---------- Data supplied ----------

Lemma hash_context_ok results arguments evaluations c g :
  deps = Ok results -> resolve_step_arguments step results = Ok arguments ->
  evaluate_preconditions step results = Ok evaluations ->
  Forall (fun e => ev_passed e = true) evaluations -> context_for X step results arguments c ->
  unhashed c = c ->
  ok (prepared_or_through g) (hash_context X redact step c) g.
Proof.
  intros Hd Ha Hv Hp Hc Hun. unfold hash_context.
  destruct (sr_requires_approval (ps_rules step) || sr_write (ps_rules step)) eqn:Eq; cbn [negb].
  2: { cbn. split; [done|]. split; [by exists results, arguments, evaluations|by rewrite Eq]. }
  apply prog_ok_sequel. unfold authorization_action_hash.
  assert (Hhash : forall r g', unmoved g g' ->
    (forall h, r = Ok h -> action_hash_of X step (known_built g') c h) ->
    ok (prepared_or_through g)
      match r with
      | Ok h => then_do (Done (made context_ok (with_action_hash h c)))
                         (fun c' => return_value (Some c'))
      | Err e =>
          if ordinary_error e then
            then_do (record_error redact "step_arguments_invalid" (ps_step_id step) e
                     "step_authorization_action_invalid"
                     "Plan step authorization action is invalid") (fun _ => return_value None)
          else throw_error e
      end g').
  { intros [h|e] g' Hg' Hr; [apply (hashed_ok results arguments evaluations); auto|].
    destruct (ordinary_error e); [|done]. apply prog_ok_then, record_error_ok; [done| |done].
    intros g1 Hg1. by left. }
  unfold action_hash_of in Hhash. rewrite Hun in Hhash.
  destruct (se_builds_authorization_action (px_step_executor X)) eqn:Eb.
  - apply prog_ok_then. split; [done|]. intros [payload|e].
    + apply (Hhash (payload_hash payload)); [done|]. intros h Hh. exists payload. split; [by left|done].
    + by apply (Hhash (Err e)).
  - apply (Hhash (plain_action_hash X step c)); [done|]. by intros h.
Qed.

Lemma failed_none evaluations :
  failed_conditions evaluations = [] -> Forall (fun e => ev_passed e = true) evaluations.
Proof.
  unfold failed_conditions. induction evaluations as [|e l IH]; cbn; [done|].
  destruct (ev_passed e) eqn:E; cbn; [|done]. intros H%IH. by constructor.
Qed.

Lemma prepare_context_ok g : ok (prepared_or_through g) (prepare_context X redact step) g.
Proof.
  unfold prepare_context. apply prog_ok_read. intros st [Hs Hd]. apply prog_ok_done.
  rewrite (proj2 (step_state_Ok _ _ _) Hs).
  destruct (is_in before_dispatch (gh_state g)) eqn:Eb; cbn [negb]; [|by right].
  destruct (step_inputs step st) as [[results arguments]|e] eqn:Ei.
  2: { destruct (plan_error e); [|done]. apply prog_ok_then, record_error_ok; [done| |done].
       intros g' Hg'. by left. }
  unfold step_inputs in Ei. rewrite Hd in Ei.
  apply rbind_Ok in Ei as (rs & Hrs & Ei). apply rbind_Ok in Ei as (args & Hargs & Ei).
  injection Ei as -> ->.
  destruct (evaluate_preconditions step results) as [evaluations|e] eqn:Ev.
  2: { destruct (plan_error e); [|done]. apply prog_ok_then, record_error_ok; [done| |done].
       intros g' Hg'. by left. }
  destruct (failed_conditions evaluations) as [|f fs] eqn:Ef.
  2: { apply prog_ok_then, closing_ok; [done| |done]. intros g' Hg'. by left. }
  apply prog_ok_done. destruct (base_context X step (gh_state g) results arguments) as [c|] eqn:Ec; [|done].
  apply made_Ok in Ec as [-> _].
  eapply hash_context_ok; eauto using failed_none. by split.
Qed.

(** Once a step has moved, it is through when its program returns. *)
Definition ends_through (r : res unit) (g : ghost) : Prop :=
  match r with Ok _ => through g | Err _ => True end.

Lemma step_succeeded_ok result g : ok ends_through (step_succeeded step result) g.
Proof. unfold step_succeeded. apply prog_ok_ask; [by cbn| |done]. intros []. by apply closing_ok. Qed.

Lemma step_returned_ok result g :
  gh_moved g = true -> ok ends_through (step_returned redact step result) g.
Proof.
  intros Hm. unfold step_returned.
  destruct (sr_result_contract (ps_rules step)) as [contract|]; [|apply step_succeeded_ok].
  destruct (validate_step_result result (Some contract)) as [u|e].
  - apply prog_ok_done. destruct (result_digest result) as [digest|]; [|done].
    apply prog_ok_then, record_event_ok; [done|by left| |done]. intros. apply step_succeeded_ok.
  - destruct (is_exception e); [|done]. by apply record_error_ok.
Qed.

Lemma step_raised_ok e g : ok ends_through (step_raised redact step e) g.
Proof.
  unfold step_raised. destruct (ordinary_error e); [|done]. cbn [negb].
  apply prog_ok_ask; [by cbn| |done]. intros facts.
  destruct (outcome_unknown step facts); by apply closing_ok.
Qed.

Lemma dispatch_step c d : step_dispatch X step c = Ok d -> ps_step_id (ds_step d) = ps_step_id step.
Proof.
  unfold step_dispatch. destruct (se_accepts_execution_context _); [by intros [= <-]|].
  destruct (se_accepts_fencing_token _); intros H; apply rbind_Ok in H as ([] & _ & H).
  - by injection H as <-.
  - apply rbind_Ok in H as (s & Hs & [= <-]). by apply made_Ok in Hs as [-> _].
Qed.

Lemma run_step_ok c started g :
  prepared X step deps (known_built g) c -> approved_for step (gh_state g) c ->
  ok ends_through (run_plan_step X redact step c started) g.
Proof.
  intros Hc Hap. unfold run_plan_step. apply prog_ok_then, record_event_ok; [done|by right| |done].
  intros st s' _ H. change (on_started st step (gh_state g) started = Ok s') in H.
  unfold on_started in H. apply rbind_Ok in H as (? & _ & H). apply rbind_Ok in H as (? & _ & H).
  apply rbind_Ok in H as (? & _ & [= <-]).
  apply prog_ok_sequel. unfold call_step. apply prog_ok_done.
  destruct (step_dispatch X step c) as [d|e] eqn:Ed; [|apply step_raised_ok].
  split_and!; [done|by eapply dispatch_step| |].
  - split; [done|]. by exists c.
  - intros [result|e]; [by apply step_returned_ok|apply step_raised_ok].
Qed.

Lemma prepared_reserver b c n : prepared X step deps b c -> prepared X step deps b (with_reserver n c).
Proof.
  intros [(rs & args & evs & ? & ? & ? & ? & [])  Hh]. split; [|done].
  exists rs, args, evs. by split_and!.
Qed.

Lemma started_data_ok c g :
  ok (fun r g' => match r with
                  | Ok _ => g' = g /\ approved_for step (gh_state g) c
                  | Err _ => True
                  end) (started_data step c) g.
Proof.
  unfold started_data, approved_for. destruct (sr_requires_approval (ps_rules step)); [|done].
  cbn [negb]. apply prog_ok_then. unfold read_step. apply prog_ok_read. intros st [Hs _].
  cbn [prog_ok]. rewrite (proj2 (step_state_Ok _ _ _) Hs).
  destruct (ss_approval_receipt (gh_state g)) as [r|] eqn:Er; [|done].
  case_bool_decide as Eh; cbn [negb]; [|done]. apply prog_ok_ask; [by cbn| |done]. intros v.
  apply prog_ok_done. destruct (clock_value v); [|done]. split; [done|]. intros _. by exists r.
Qed.

Lemma reserve_ok reserving c g :
  prepared X step deps (known_built g) c -> approved_for step (gh_state g) c ->
  ok (fun r g' => match r with
                  | Ok c' => g' = g /\ prepared X step deps (known_built g) c' /\ approved_for step (gh_state g) c'
                  | Err _ => True
                  end) (reserve_resources X reserving step c) g.
Proof.
  intros Hc Hap. unfold reserve_resources. destruct reserving; cbn [negb]; [|done].
  apply prog_ok_then. unfold read_step. apply prog_ok_read. intros st [Hs _].
  cbn [prog_ok]. rewrite (proj2 (step_state_Ok _ _ _) Hs).
  destruct (_ && _); [done|]. apply prog_ok_ask; [by cbn| |done]. intros [].
  destruct (se_counts_as_tool_call _); [|done]. cbn [prog_ok].
  destruct (made context_ok _) as [c'|] eqn:Em; [|done]. apply made_Ok in Em as [-> _].
  split; [done|]. split; [by apply prepared_reserver|done].
Qed.

(** The program of a step that has not begun keeps to its step, calls it at most as it
    is due, and is through with it when it returns. *)
Lemma execute_one_ok reserving g :
  is_in before_dispatch (gh_state g) = true ->
  ok ends_through (execute_one X redact reserving step) g.
Proof.
  intros Hb. unfold execute_one. apply prog_ok_ask; [by cbn| |done]. intros [].
  apply prog_ok_done.
  destruct (validate_step (px_policies X) step) as [u|]; [|done].
  apply prog_ok_then. eapply prog_ok_mono; [|apply prepare_context_ok].
  intros [[c|]|e] g' H; cbn [prepared_or_through] in H; [|destruct H as [H|[-> H]]; [done|by rewrite H in Hb]|done].
  destruct H as [_ Hc]. apply prog_ok_then. eapply prog_ok_mono; [|apply started_data_ok].
  intros [started|e] g1 H; [|done]. destruct H as [-> Hap].
  apply prog_ok_then. eapply prog_ok_mono; [|by apply (reserve_ok reserving c g')].
  intros [c'|e] g1 H; [|done]. destruct H as (-> & Hc' & Hap'). by apply run_step_ok.
Qed.
End Step.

----------

Try it:
Scan the records above for the lines holding "ok (prepared_or_through g) (hash_context" and "(forall h, r". Transcribe those two and every line between them word for word, and no others.

Response for this exercise:
  ok (prepared_or_through g) (hash_context X redact step c) g.
Proof.
  intros Hd Ha Hv Hp Hc Hun. unfold hash_context.
  destruct (sr_requires_approval (ps_rules step) || sr_write (ps_rules step)) eqn:Eq; cbn [negb].
  2: { cbn. split; [done|]. split; [by exists results, arguments, evaluations|by rewrite Eq]. }
  apply prog_ok_sequel. unfold authorization_action_hash.
  assert (Hhash : forall r g', unmoved g g' ->
    (forall h, r = Ok h -> action_hash_of X step (known_built g') c h) ->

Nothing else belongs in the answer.